Hadrian R. Katz, Erica Frohman Plave, Arnold & Porter, Washington, DC, for defendants.

MEMORANDUM OPINION

LAMBERTH, District Judge.

This case comes before the court on defendant Philip Morris, Inc.'s motion to dismiss the retaliatory discharge claim in count one, and to dismiss counts two, three, and four of the complaint for failure to state a claim upon which relief can be granted. Fed. R.Civ.P. 12(b)(6).1 Upon consideration of the filings of counsel and the relevant law, defendant Philip Morris, Inc.'s motion to dismiss is GRANTED in part and DENIED in part in accordance with this memorandum opinion.2

I. Introduction

Defendant characterizes plaintiff's complaint as "vague, confusing, contradictory, and inconsistent." Def.'s Mem.Supp.Mot. Dismiss at 4. Defendant is correct. In essence, plaintiff is searching for a legal basis for a wrongful discharge claim. In his complaint, plaintiff seeks to recover damages for civil rights violations, violations of the Maryland Labor and Employment Code and the Fair Credit Reporting Act, and pendent state-law claims.3

II. Retaliatory Discharge

In order to establish a prima facie case of retaliatory discharge under section 704(a) of Title VII, 42 U.S.C. § 2000e-3,4 "a plaintiff must show: 1) that he or she engaged in activity protected by the statute; 2) that the employer ... engaged in conduct having an adverse impact on the plaintiff; and 3) that the adverse action was causally related to the plaintiff's exercise of protected rights." Berger v. Iron Workers Reinforced Rodmen Local 201, 843 F.2d 1395, 1423 (D.C.Cir.1988) (citing Mitchell v. Baldrige, 759 F.2d 80, 86 (D.C.Cir.1985); McKenna v. Weinberger, 729 F.2d 783, 788, 790 (D.C.Cir. 1984)), rehearing en banc 852 F.2d 619 (D.C.Cir.1988), cert. denied sub nom. International Ass'n of Bridge Structural & Ornamental Ironworkers, AFL-CIO v. Berger, 490 U.S. 1105, 109 S.Ct. 3155, 104 L.Ed.2d 1018 (1989).

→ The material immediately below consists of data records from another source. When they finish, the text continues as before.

(* ===== verification/KLogManager.v ===== *)
(** The state store manager ([KLogStateStoreManager] of
    [kernel/klog/src/state_store/store.rs]) over any state store, and the raft
    state machine above it ([kernel/klog/src/state_machine/machine.rs]).

    A call that reads the clock takes its readings from [clk], the first one
    at [clk 0].  [apply] runs its requests one after the other; the atomic
    counter and the locks of the manager make each operation one step. *)
From Stdlib Require Import ZArith Lia Ascii Sorted.
From stdpp Require Import base tactics numbers gmap strings sorting list.
From S2P Require Import Prelude RustString KLogTypes KLogDedup.

Abbreviation clock := (nat -> Z).

Section manager.
Context {LogId Mem Membership Bytes S : Type} `{St : KLogStateStore LogId Membership Bytes S}.

Record KLogStateStoreManager := {
  state_store : S;
  mgr_next_log_id : Z;
  mgr_dedup : RequestDedupCache
}.

Implicit Types (m : KLogStateStoreManager).

Definition with_store m (s : S) : KLogStateStoreManager :=
  {| state_store := s; mgr_next_log_id := mgr_next_log_id m; mgr_dedup := mgr_dedup m |}.
Definition with_dedup m (c : RequestDedupCache) : KLogStateStoreManager :=
  {| state_store := state_store m; mgr_next_log_id := mgr_next_log_id m; mgr_dedup := c |}.
Definition with_next m (n : Z) : KLogStateStoreManager :=
  {| state_store := state_store m; mgr_next_log_id := n; mgr_dedup := mgr_dedup m |}.

Definition manager_new (s : S) : kresult KLogStateStoreManager :=
  match ss_load_next_log_id s with
  | inl e => inl e
  | inr o => inr {| state_store := s; mgr_next_log_id := default 1 o; mgr_dedup := empty_cache |}
  end.

Definition advance_next_log_id m (candidate_next : Z) : KLogStateStoreManager * kresult unit :=
  if candidate_next =? 0 then (m, inr ())
  else if mgr_next_log_id m <? candidate_next then
    let m := with_next m candidate_next in
    let (s, r) := ss_save_next_log_id (state_store m) candidate_next in
    (with_store m s, r)
  else (m, inr ()).

Definition remember_request_ids m (pairs : list (string * Z)) (now_ms : Z) : KLogStateStoreManager :=
  with_dedup m (remember_all (mgr_dedup m) pairs now_ms).

(** [clk 0]: the reading of the store's [append]; [clk 1]: of the manager. *)
Definition mgr_append m (clk : clock) (entries : list KLogEntry) : KLogStateStoreManager * kresult unit :=
  let pairs := request_id_pairs entries in
  let committed_next := max_next 0 entries in
  let (s, r) := ss_append (state_store m) (clk 0%nat) entries in
  let m := with_store m s in
  match r with
  | inl e => (m, inl e)
  | inr _ =>
    let (m, r) := advance_next_log_id m committed_next in
    match r with
    | inl e => (m, inl e)
    | inr _ => (remember_request_ids m pairs (clk 1%nat), inr ())
    end
  end.

(** [fetch_add] wraps around. *)
Definition alloc_log_id m : KLogStateStoreManager * Z :=
  (with_next m ((mgr_next_log_id m + 1) mod (u64_max + 1)), mgr_next_log_id m).

Definition peek_next_log_id m : Z := mgr_next_log_id m.

Definition prepare_append_entry m (item : KLogEntry) : KLogStateStoreManager * KLogEntry :=
  if id item =? 0 then
    let (m, i) := alloc_log_id m in (m, set_entry_id item i)
  else (m, item).

Definition find_recent_request_id m (request_id : string) (now_ms : Z)
  : KLogStateStoreManager * option Z :=
  match normalize_request_id (Some request_id) with
  | None => (m, None)
  | Some r =>
    let (c, o) := dedup_lookup (mgr_dedup m) r now_ms in
    let m := with_dedup m c in
    match o with
    | Some i => (m, Some i)
    | None =>
      let (s, res) := ss_lookup_recent_request_id (state_store m) r now_ms in
      let m := with_store m s in
      match res with
      | inr (Some i) => (with_dedup m (remember (mgr_dedup m) r i now_ms), Some i)
      | inr None => (m, None)
      | inl _ => (m, None)
      end
    end
  end.

(** [clk 0]: the reading of the lookup; then those of [append]. *)
Definition append_prepared_entry m (clk : clock) (item : KLogEntry) : KLogStateStoreManager * kresult Z :=
  let (m, found) := match normalize_request_id (request_id item) with
                    | Some r => find_recent_request_id m r (clk 0%nat)
                    | None => (m, None)
                    end in
  match found with
  | Some existing_id => (m, inr existing_id)
  | None =>
    let (m, r) := mgr_append m (fun n => clk (Datatypes.S n)) [item] in
    match r with
    | inl e => (m, inl e)
    | inr _ => (m, inr (id item))
    end
  end.

Definition mgr_build_snapshot m : kresult Bytes := ss_build_snapshot (state_store m).
Definition query_entries m (q : KLogQuery) : kresult (list KLogEntry) := ss_query (state_store m) q.

Definition put_meta_entry m (item : KLogMetaEntry) : KLogStateStoreManager * kresult KLogMetaEntry :=
  let (s, r) := ss_put_meta (state_store m) item in (with_store m s, r).

(** The check of [put_meta_entry_with_expected_revision]: expecting revision 0
    is expecting that there is no entry. *)
Definition revision_matches (expected : Z) (current : option KLogMetaEntry) : bool :=
  if expected =? 0 then match current with None => true | Some _ => false end
  else match current with Some v => revision v =? expected | None => false end.

Definition put_meta_entry_with_expected_revision m (item : KLogMetaEntry) (expected : option Z)
  : KLogStateStoreManager * kresult KLogMetaPutResult :=
  let put m :=
    let (m, r) := put_meta_entry m item in
    (m, match r with inl e => inl e | inr st => inr (Stored st) end) in
  match expected with
  | None => put m
  | Some exp =>
    match ss_get_meta (state_store m) (key item) with
    | inl e => (m, inl e)
    | inr current =>
      if revision_matches exp current then put m
      else (m, inr (VersionConflict exp (revision <$> current)))
    end
  end.

Definition delete_meta_key m (k : string) : KLogStateStoreManager * kresult (option KLogMetaEntry) :=
  let (s, r) := ss_delete_meta (state_store m) k in (with_store m s, r).
Definition get_meta_entry m (k : string) : kresult (option KLogMetaEntry) := ss_get_meta (state_store m) k.
Definition list_meta_entries m (prefix : option string) (limit : nat) : kresult (list KLogMetaEntry) :=
  ss_list_meta (state_store m) prefix limit.

Definition mgr_install_snapshot m (snapshot : Bytes) : KLogStateStoreManager * kresult unit :=
  let (s, r) := ss_install_snapshot (state_store m) snapshot in
  let m := with_store m s in
  match r with
  | inl e => (m, inl e)
  | inr _ =>
    match ss_load_next_log_id (state_store m) with
    | inl e => (m, inl e)
    | inr o => (with_dedup (with_next m (default 1 o)) empty_cache, inr ())
    end
  end.

(** ** The raft state machine *)

(** [EntryPayload] and [Entry] of the raft library. *)
Inductive EntryPayload :=
| Blank
| Normal (req : KLogRequest)
| MembershipPayload (mem : Mem).

Record Entry := { entry_log_id : LogId; payload : EntryPayload }.

(** [StateMachineData] with the manager below it. *)
Record KLogStateMachine := {
  sm_last_applied : option LogId;
  sm_membership : Membership;
  sm_store : KLogStateStoreManager
}.

(** [StoredMembership::new(Some(log_id), mem)] *)
Context (stored_membership : LogId -> Mem -> Membership).

Definition state_machine_new m (default_membership : Membership) : kresult KLogStateMachine :=
  match ss_load_state_machine_meta (state_store m) with
  | inl e => inl e
  | inr (Some meta) => inr {| sm_last_applied := last_applied_log_id meta;
                              sm_membership := last_membership meta; sm_store := m |}
  | inr None => inr {| sm_last_applied := None; sm_membership := default_membership; sm_store := m |}
  end.

Definition error_text (e : KLogError) : string :=
  match e with InvalidFormat m => "Invalid format: " +:+ m end.

Definition process_request m (clk : clock) (req : KLogRequest) : KLogStateStoreManager * KLogResponse :=
  match req with
  | AppendLog item =>
    let (m, r) := append_prepared_entry m clk item in
    (m, match r with inr i => AppendOk i | inl e => RespErr (error_text e) end)
  | PutMeta item expected =>
    let (m, r) := put_meta_entry_with_expected_revision m item expected in
    (m, match r with
        | inr (Stored st) => MetaPutOk (key item) (revision st)
        | inr (VersionConflict exp cur) => MetaPutConflict (key item) exp cur
        | inl e => RespErr (error_text e)
        end)
  | DeleteMeta k =>
    let (m, r) := delete_meta_key m k in
    (m, match r with
        | inr prev => MetaDeleteOk k (match prev with Some _ => true | None => false end) prev
        | inl e => RespErr (error_text e)
        end)
  end.

(** One round of the loop of [apply]. *)
Definition apply_entry (sm : KLogStateMachine) (clk : clock) (e : Entry)
  : KLogStateMachine * KLogResponse :=
  let sm := {| sm_last_applied := Some (entry_log_id e); sm_membership := sm_membership sm;
               sm_store := sm_store sm |} in
  match payload e with
  | Blank => (sm, RespEmpty)
  | Normal req =>
    let (m, resp) := process_request (sm_store sm) clk req in
    ({| sm_last_applied := sm_last_applied sm; sm_membership := sm_membership sm; sm_store := m |}, resp)
  | MembershipPayload mem =>
    ({| sm_last_applied := sm_last_applied sm;
        sm_membership := stored_membership (entry_log_id e) mem;
        sm_store := sm_store sm |}, RespEmpty)
  end.

(** The loop; the clock readings of the [i]-th entry are [clks i]. *)
Fixpoint apply_entries (sm : KLogStateMachine) (clks : nat -> clock) (l : list Entry)
  : KLogStateMachine * list KLogResponse :=
  match l with
  | [] => (sm, [])
  | e :: l =>
    let (sm, resp) := apply_entry sm (clks 0%nat) e in
    let (sm, resps) := apply_entries sm (fun n => clks (Datatypes.S n)) l in
    (sm, resp :: resps)
  end.

Definition persist_state_machine_meta (sm : KLogStateMachine) : KLogStateMachine * kresult unit :=
  let (s, r) := ss_save_state_machine_meta (state_store (sm_store sm))
                  {| last_applied_log_id := sm_last_applied sm; last_membership := sm_membership sm |} in
  ({| sm_last_applied := sm_last_applied sm; sm_membership := sm_membership sm;
      sm_store := with_store (sm_store sm) s |}, r).

Definition apply (sm : KLogStateMachine) (clks : nat -> clock) (l : list Entry)
  : KLogStateMachine * kresult (list KLogResponse) :=
  let (sm, resps) := apply_entries sm clks l in
  let (sm, r) := persist_state_machine_meta sm in
  (sm, match r with inl e => inl e | inr _ => inr resps end).

Definition applied_state (sm : KLogStateMachine) : option LogId * Membership :=
  (sm_last_applied sm, sm_membership sm).

(** [install_snapshot] once the file is read: the store first, then the
    persisted metadata, then the data in memory. *)
Definition sm_install_snapshot (sm : KLogStateMachine) (last : option LogId) (mem : Membership)
    (klog_data : Bytes) : KLogStateMachine * kresult unit :=
  let (m, r) := mgr_install_snapshot (sm_store sm) klog_data in
  let sm := {| sm_last_applied := sm_last_applied sm; sm_membership := sm_membership sm; sm_store := m |} in
  match r with
  | inl e => (sm, inl e)
  | inr _ =>
    let (s, r) := ss_save_state_machine_meta (state_store m)
                    {| last_applied_log_id := last; last_membership := mem |} in
    let m := with_store m s in
    match r with
    | inl e => ({| sm_last_applied := sm_last_applied sm; sm_membership := sm_membership sm; sm_store := m |}, inl e)
    | inr _ => ({| sm_last_applied := last; sm_membership := mem; sm_store := m |}, inr ())
    end
  end.
End manager.

Arguments KLogStateStoreManager _ : clear implicits.
Arguments KLogStateMachine _ _ _ : clear implicits.
Arguments EntryPayload _ : clear implicits.
Arguments Entry _ _ : clear implicits.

Title VII protects employees from retaliatory action for involvement in two types of activities. The "opposition" clause of section 704(a) of Title VII prohibits discrimination against a person "because he has opposed any practice made an unlawful employment practice by this subchapter." See supra note 4. This clause prohibits adverse action against an individual who has opposed a practice constituting a violation of Title VII.5

Plaintiff engaged in numerous activities protected by the statute, making his opposition to various Philip Morris employment practices well-known.6 Plaintiff was fired. The issue is whether these two prongs of the retaliatory action test are "causally related."

In count one, plaintiff states that "there was retaliatory action and illegal termination because of plaintiff's numerous reports and notices to Philip Morris' New York City headquarters, between January 1988 through February 9, 1990." Compl. ¶ 66.

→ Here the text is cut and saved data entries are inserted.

(* ===== verification/KLogTheorems.v ===== *)
(** Properties of the log service for any state store that keeps its promises:
    requests are applied at most once, the guarded put of metadata is a
    compare-and-swap, and replicas agree; with the limits of the last two. *)
From Stdlib Require Import ZArith Lia Ascii Sorted.
From stdpp Require Import base tactics numbers gmap strings sorting list relations.
From S2P Require Import Prelude RustString KLogTypes KLogDedup KLogMemory KLogManager KLogFacts.

(** The request cache answers exactly: after any run of the cache with a
    clock that does not go back, a hit is the id last remembered for the
    request, not older than the window; as long as no more requests were
    remembered than the cache holds, everything remembered within the window
    is a hit; and the cache never holds more records than its bound. *)
Theorem dedup_lookup_exact (ops : list dedup_op) (r : string) (now : Z) :
  StronglySorted Z.le (map op_time ops) -> Forall (fun t => 0 <= t <= now) (map op_time ops) -> 0 <= now ->
  let (c, o) := dedup_lookup (dedup_run ops) r now in
  (forall i, o = Some i -> exists t, latest (remembered ops) r = Some (i, t) /\ now - t <= REQUEST_DEDUP_WINDOW_MS) /\
  (Z.of_nat (length (remembered ops)) <= REQUEST_DEDUP_MAX_ITEMS ->
   forall i t, latest (remembered ops) r = Some (i, t) -> now - t <= REQUEST_DEDUP_WINDOW_MS -> o = Some i) /\
  Z.of_nat (size (records c)) <= REQUEST_DEDUP_MAX_ITEMS.
Proof.
  intros Hs Ht Hnow.
  pose proof (repr_run_go ops [] 0 empty_cache now (repr_empty 0) Hs Ht Hnow) as Hr. rewrite app_nil_r in Hr.
  fold (dedup_run ops) in Hr. pose proof (repr_cleanup _ now now _ (Z.le_refl _) Hr) as Hc.
  unfold dedup_lookup. split_and!.
  - intros i. destruct (records _ !! r) as [v|] eqn:Ev; [|done]. intros [= <-].
    exists (seen_at_ms v). split; [by apply (repr_sound _ _ _ Hc)|].
    by apply (cleanup_window (remembered ops) now (dedup_run ops) r).
  - intros Hlen i t Hl Hw. destruct (repr_complete _ _ _ Hc Hlen r i t Hl Hw) as [v Hv].
    pose proof (repr_sound _ _ _ Hc r v Hv) as E. rewrite Hl in E. injection E as -> ->.
    by rewrite Hv.
  - pose proof (cleanup_fresh now (records (dedup_run ops)) (order (dedup_run ops))) as Hf.
    fold (cleanup (dedup_run ops) now) in Hf. pose proof (backed_size _ _ (repr_backed _ _ _ Hc)) as Hb.
    destruct (order (cleanup (dedup_run ops) now)) as [|[t r'] rest]; [|by destruct Hf].
    simpl in Hb. assert (0 <= REQUEST_DEDUP_MAX_ITEMS) by done. lia.
Qed.

Section theorems.
Context {LogId Mem Membership Bytes S : Type} `{St : KLogStateStore LogId Membership Bytes S}.
Context {Laws : KLogStateStoreLaws St}.
Context (stored_membership : LogId -> Mem -> Membership).
Implicit Types (m : KLogStateStoreManager S).

(** C15: a request is appended at most once.  When the state machine applies a
    sequence of raft entries without a storage error, within one window of its
    clock, with a fresh cache and no more entries than the cache holds, then
    all appends that carry one request id answer one and the same log id, and
    the entries added to the store carry pairwise different request ids. *)
Theorem append_at_most_once (sm sm' : KLogStateMachine LogId Membership S) (clks : nat -> clock)
    (l : list (Entry LogId Mem)) (resps : list KLogResponse) (t0 : Z) :
  mgr_dedup (sm_store sm) = empty_cache ->
  clocks_ok clks (length l) t0 (t0 + REQUEST_DEDUP_WINDOW_MS) ->
  Z.of_nat (length l) <= REQUEST_DEDUP_MAX_ITEMS ->
  apply_entries stored_membership sm clks l = (sm', resps) ->
  Forall (fun r => is_error r = false) resps ->
  (exists assigned : string -> Z, forall n e r, l !! n = Some e -> appends_under e r ->
     resps !! n = Some (AppendOk (assigned r))) /\
  exists new, mgr_logs (sm_store sm') = mgr_logs (sm_store sm) ++ new /\ NoDup (entry_requests new).
Proof using Laws.
  intros Hd Hc Hlen Happ Hok.
  destruct (apply_entries_history stored_membership l [] t0 sm clks sm' resps t0) as (h & new & _ & Hl & Hnd & _ & Hr);
    try done.
  - rewrite Hd. apply repr_empty.
  - split; [|by exists new]. exists (fun r => match latest h r with Some (i, _) => i | None => 0 end).
    intros n e r Hn Ha. destruct (Hr n e r Hn Ha) as (i & t & -> & ->). done.
Qed.

(** ** Metadata *)

(** A request other than a removal, on counters that are not exhausted. *)
Definition meta_step m m' : Prop :=
  (exists item expected, (forall e, mgr_metas m !! key item = Some e -> revision e < u64_max) /\
     m' = (put_meta_entry_with_expected_revision m item expected).1) \/
  (exists clk item, m' = (append_prepared_entry m clk item).1) \/
  (exists r now, m' = (find_recent_request_id m r now).1).

Definition metas_ok m : Prop := forall k e, mgr_metas m !! k = Some e -> 1 <= revision e <= u64_max.

Definition meta_rev m (k : string) : Z :=
  match mgr_metas m !! k with Some e => revision e | None => 0 end.

Lemma append_prepared_metas m clk item :
  mgr_metas (append_prepared_entry m clk item).1 = mgr_metas m.
Proof using Laws.
  unfold append_prepared_entry. destruct (match normalize_request_id _ with Some _ => _ | None => _ end)
    as [m1 found] eqn:E1.
  assert (Hm : mgr_metas m1 = mgr_metas m).
  { destruct (normalize_request_id _); [|by injection E1 as <- <-].
    apply find_recent_view in E1. unfold mgr_metas. by rewrite E1. }
  destruct found; [done|]. destruct (mgr_append m1 _ [item]) as [m2 r] eqn:Ea.
  apply mgr_append_one in Ea as [Ea _]. destruct r; simpl; congruence.
Qed.

Lemma meta_step_put m m' :
  meta_step m m' ->
  mgr_metas m' = mgr_metas m \/
  exists item, (forall e, mgr_metas m !! key item = Some e -> revision e < u64_max) /\
    mgr_metas m' = <[key item := set_meta_revision item (put_revision (mgr_metas m) (key item))]> (mgr_metas m).
Proof using Laws.
  intros [(item & expected & Hlt & ->)|[(clk & item & ->)|(r & now & ->)]].
  - destruct (put_meta_entry_with_expected_revision m item expected) as [m1 r1] eqn:E. simpl.
    apply guarded_put_view in E as (_ & _ & _ & E). destruct r1 as [e|[st|e cur]].
    + by left.
    + right. exists item. split; [done|]. by destruct E as (-> & -> & _).
    + left. by destruct E as [-> _].
  - left. apply append_prepared_metas.
  - left. destruct (find_recent_request_id m r now) as [m1 o] eqn:E. apply find_recent_view in E.
    unfold mgr_metas. simpl. by rewrite E.
Qed.

Lemma put_revision_above metas k e :
  1 <= revision e -> metas !! k = Some e -> revision e < u64_max -> put_revision metas k = revision e + 1.
Proof using Type. intros ? E ?. unfold put_revision. rewrite E. unfold sat_add64. lia. Qed.

Lemma meta_step_inv m m' : metas_ok m -> meta_step m m' -> metas_ok m'.
Proof using Laws.
  intros Hok [E|(item & Hlt & E)]%meta_step_put k e; rewrite E; [apply Hok|].
  rewrite lookup_insert. case_decide as Ek; [|apply Hok]. intros [= <-]. simpl.
  unfold put_revision. destruct (mgr_metas m !! key item) as [e0|] eqn:E0; [|by unfold u64_max].
  specialize (Hlt e0 eq_refl). apply Hok in E0. unfold sat_add64. lia.
Qed.

Lemma meta_step_rev m m' k :
  metas_ok m -> meta_step m m' -> True ->
  meta_rev m' k = meta_rev m k /\ mgr_metas m' !! k = mgr_metas m !! k \/ meta_rev m k < meta_rev m' k.
Proof using Laws.
  unfold meta_rev. intros Hok [->|(item & Hlt & ->)]%meta_step_put _; [by left|].
  rewrite lookup_insert. case_decide as Ek; [subst k|by left]. right. simpl.
  destruct (mgr_metas m !! key item) as [e0|] eqn:E0; [|unfold put_revision; rewrite E0; lia].
  pose proof (Hok _ _ E0). rewrite (put_revision_above _ _ e0); [lia|lia|done|by apply Hlt].
Qed.

#[local] Instance meta_versioned : Versioned (KLogStateStoreManager S) string KLogMetaEntry := {
  v_inv := metas_ok;
  v_key _ := True;
  v_value m k := mgr_metas m !! k;
  v_rev := meta_rev;
  v_step := meta_step;
  v_step_inv := meta_step_inv;
  v_step_rev := meta_step_rev
}.

(** The guarded put is a compare-and-swap as long as nothing is deleted: a
    client read the entry [cur]; whatever puts and appends ran in between, its
    put guarded by [cur]'s revision either finds exactly [cur] still there and
    stores the next revision, or is refused with a greater current revision
    and changes nothing. *)
Theorem meta_cas m0 m1 m2 (item cur : KLogMetaEntry) (r : KLogMetaPutResult) :
  metas_ok m0 -> mgr_metas m0 !! key item = Some cur -> revision cur < u64_max ->
  rtc meta_step m0 m1 ->
  put_meta_entry_with_expected_revision m1 item (Some (revision cur)) = (m2, inr r) ->
  match r with
  | Stored st => mgr_metas m1 !! key item = Some cur /\ st = set_meta_revision item (revision cur + 1) /\
                 mgr_metas m2 !! key item = Some st
  | VersionConflict e c => e = revision cur /\ m2 = m1 /\ exists now, c = Some now /\ revision cur < now
  end.
Proof using Laws.
  intros Hok Hcur Hlt Hrun Hput.
  pose proof (steps_inv m0 m1 Hok Hrun) as Hok1.
  pose proof (steps_rev m0 m1 (key item) Hok Hrun I) as Hrev. simpl in Hrev. unfold meta_rev in Hrev.
  rewrite Hcur in Hrev. pose proof (Hok _ _ Hcur) as Hpos.
  apply guarded_put_view in Hput as (_ & _ & _ & Hput). destruct r as [st|e c].
  - destruct Hput as (-> & E2 & Hm). specialize (Hm _ eq_refl). unfold revision_matches in Hm.
    destruct (Z.eqb_spec (revision cur) 0); [lia|].
    destruct (mgr_metas m1 !! key item) as [e1|] eqn:E1; [|done]. apply Z.eqb_eq in Hm.
    assert (e1 = cur) as -> by (destruct Hrev as [[_ [=]]|]; [done|lia]).
    rewrite E2, lookup_insert_eq. rewrite (put_revision_above _ _ cur); [|lia|done|lia]. done.
  - destruct Hput as (-> & [= <-] & -> & Hm). unfold revision_matches in Hm.
    destruct (Z.eqb_spec (revision cur) 0); [lia|].
    destruct (mgr_metas m1 !! key item) as [e1|] eqn:E1.
    + apply Z.eqb_neq in Hm. split_and!; [done..|]. exists (revision e1). split; [done|].
      destruct Hrev as [[Hr _]|]; [congruence|done].
    + destruct Hrev as [[_ ?]|]; [done|lia].
Qed.

(** ** Agreement of replicas *)

(** An entry whose effect does not depend on the request cache. *)
Definition no_request_id (e : Entry LogId Mem) : Prop := forall r, ~ appends_under e r.

(** Two replicas show the same. *)
Definition same_replica (sm1 sm2 : KLogStateMachine LogId Membership S) : Prop :=
  ss_view (state_store (sm_store sm1)) = ss_view (state_store (sm_store sm2)) /\
  sm_last_applied sm1 = sm_last_applied sm2 /\ sm_membership sm1 = sm_membership sm2.

Lemma view_eq m1 m2 :
  ss_view (state_store m1) = ss_view (state_store m2) <->
  mgr_logs m1 = mgr_logs m2 /\ mgr_metas m1 = mgr_metas m2.
Proof using Type.
  unfold mgr_logs, mgr_metas. destruct (ss_view (state_store m1)), (ss_view (state_store m2)); simpl.
  split; [by intros [= -> ->]|by intros [-> ->]].
Qed.

Lemma process_request_agree m1 m2 clk1 clk2 req m1' m2' resp1 resp2 :
  ss_view (state_store m1) = ss_view (state_store m2) -> item_request req = None ->
  process_request m1 clk1 req = (m1', resp1) -> process_request m2 clk2 req = (m2', resp2) ->
  is_error resp1 = false -> is_error resp2 = false ->
  ss_view (state_store m1') = ss_view (state_store m2') /\ resp1 = resp2.
Proof using Laws.
  rewrite !view_eq. intros [El Em] Hreq. destruct req as [item|item expected|k]; simpl.
  - unfold append_prepared_entry. simpl in Hreq. rewrite Hreq.
    destruct (mgr_append m1 _ _) as [m1a r1] eqn:E1, (mgr_append m2 _ _) as [m2a r2] eqn:E2.
    apply mgr_append_one in E1 as [Hm1 E1], E2 as [Hm2 E2].
    destruct r1, r2; intros [= <- <-] [= <- <-]; try done. intros _ _.
    destruct E1 as [-> _], E2 as [-> _]. rewrite Hm1, Hm2, El, Em. done.
  - destruct (put_meta_entry_with_expected_revision m1 item expected) as [m1a r1] eqn:E1,
      (put_meta_entry_with_expected_revision m2 item expected) as [m2a r2] eqn:E2.
    apply guarded_put_view in E1 as (_ & Hl1 & _ & E1), E2 as (_ & Hl2 & _ & E2).
    destruct r1 as [e1|[st1|e1 c1]], r2 as [e2|[st2|e2 c2]];
      intros [= <- <-] [= <- <-] ? ?; try done; rewrite Hl1, Hl2.
    + destruct E1 as (-> & -> & _), E2 as (-> & -> & _). by rewrite Em.
    + destruct E1 as (_ & _ & E1), E2 as (_ & -> & _ & E2). specialize (E1 _ eq_refl). congruence.
    + destruct E2 as (_ & _ & E2), E1 as (_ & -> & _ & E1). specialize (E2 _ eq_refl). congruence.
    + destruct E1 as (-> & -> & -> & _), E2 as (-> & [= ->] & -> & _). by rewrite Em.
  - destruct (delete_meta_key m1 k) as [m1a r1] eqn:E1, (delete_meta_key m2 k) as [m2a r2] eqn:E2.
    apply delete_meta_view in E1 as (_ & Hl1 & _ & E1), E2 as (_ & Hl2 & _ & E2).
    destruct r1, r2; intros [= <- <-] [= <- <-] ? ?; try done.
    destruct E1 as [-> ->], E2 as [-> ->]. rewrite Hl1, Hl2, El, Em. done.
Qed.

Lemma apply_entry_agree sm1 sm2 clk1 clk2 e sm1' sm2' resp1 resp2 :
  same_replica sm1 sm2 -> no_request_id e ->
  apply_entry stored_membership sm1 clk1 e = (sm1', resp1) ->
  apply_entry stored_membership sm2 clk2 e = (sm2', resp2) ->
  is_error resp1 = false -> is_error resp2 = false -> same_replica sm1' sm2' /\ resp1 = resp2.
Proof using Laws.
  intros (Hv & Ha & Hm) He. unfold apply_entry. destruct (payload e) as [|req|mem] eqn:Ep.
  - by intros [= <- <-] [= <- <-].
  - cbn [sm_store]. destruct (process_request (sm_store sm1) clk1 req) as [m1 r1] eqn:E1,
      (process_request (sm_store sm2) clk2 req) as [m2 r2] eqn:E2.
    intros [= <- <-] [= <- <-] H1 H2.
    assert (Hreq : item_request req = None).
    { destruct req as [item| |]; [|done..]. simpl. destruct (normalize_request_id _) as [r|] eqn:Er; [|done].
      destruct (He r). by exists item. }
    destruct (process_request_agree _ _ _ _ _ _ _ _ _ Hv Hreq E1 E2 H1 H2) as [Hv' ->].
    split; [|done]. by split.
  - intros [= <- <-] [= <- <-]. split; [|done]. by split_and!.
Qed.

(** C37: replicas agree: two state machines that show the same and apply the
    same raft entries without storage errors show the same afterwards and
    answer the same, whatever their clocks read and whatever their request
    caches hold, provided no append carries a request id. *)
Theorem replicas_agree (l : list (Entry LogId Mem)) (sm1 sm2 : KLogStateMachine LogId Membership S) (clks1 clks2 : nat -> clock)
    (resps1 resps2 : list KLogResponse) sm1' sm2' :
  same_replica sm1 sm2 -> Forall no_request_id l ->
  apply_entries stored_membership sm1 clks1 l = (sm1', resps1) ->
  apply_entries stored_membership sm2 clks2 l = (sm2', resps2) ->
  Forall (fun r => is_error r = false) resps1 -> Forall (fun r => is_error r = false) resps2 ->
  same_replica sm1' sm2' /\ resps1 = resps2.
Proof using Laws.
  revert sm1 sm2 clks1 clks2 resps1 resps2. induction l as [|e l IH]; intros sm1 sm2 clks1 clks2 resps1 resps2 Hs Hl; cbn [apply_entries].
  { by intros [= <- <-] [= <- <-]. }
  inversion_clear Hl as [|? ? He Hl'].
  destruct (apply_entry stored_membership sm1 _ e) as [sm1a r1] eqn:E1,
    (apply_entry stored_membership sm2 _ e) as [sm2a r2] eqn:E2.
  destruct (apply_entries stored_membership sm1a _ l) as [sm1b rs1] eqn:F1,
    (apply_entries stored_membership sm2a _ l) as [sm2b rs2] eqn:F2.
  intros [= <- <-] [= <- <-] H1 H2. inversion_clear H1. inversion_clear H2.
  destruct (apply_entry_agree _ _ _ _ _ _ _ _ _ Hs He E1 E2) as [Hs' ->]; [done..|].
  destruct (IH _ _ _ _ _ _ Hs' Hl' F1 F2) as [? ->]; done.
Qed.
End theorems.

At this stage of the litigation, plaintiff is entitled to the favorable inference that his objections to Philip Morris' employment practices are not wholly unrelated to his termination.7 Defendant's motion to dismiss as to count one is denied.

III. Inapplicability of 42 U.S.C. § 1981

Plaintiff claims that he was harassed because of his race during the course of his employment and that this racial animus caused him to be fired. Neither of these claims are cognizable under 42 U.S.C. § 1981.

Plaintiff's allegations were not viable under section 1981 prior to the enactment of the Civil Rights Act of 1991. As the Supreme Court stated in Patterson v. McLean Credit Union, section 1981 "does not apply to conduct which occurs after the formation of a contract and which does not interfere with the right to enforce established contract obligations." Patterson v. McLean Credit Union, 491 U.S. 164, 171, 109 S.Ct. 2363, 2369, 105 L.Ed.2d 132 (1989).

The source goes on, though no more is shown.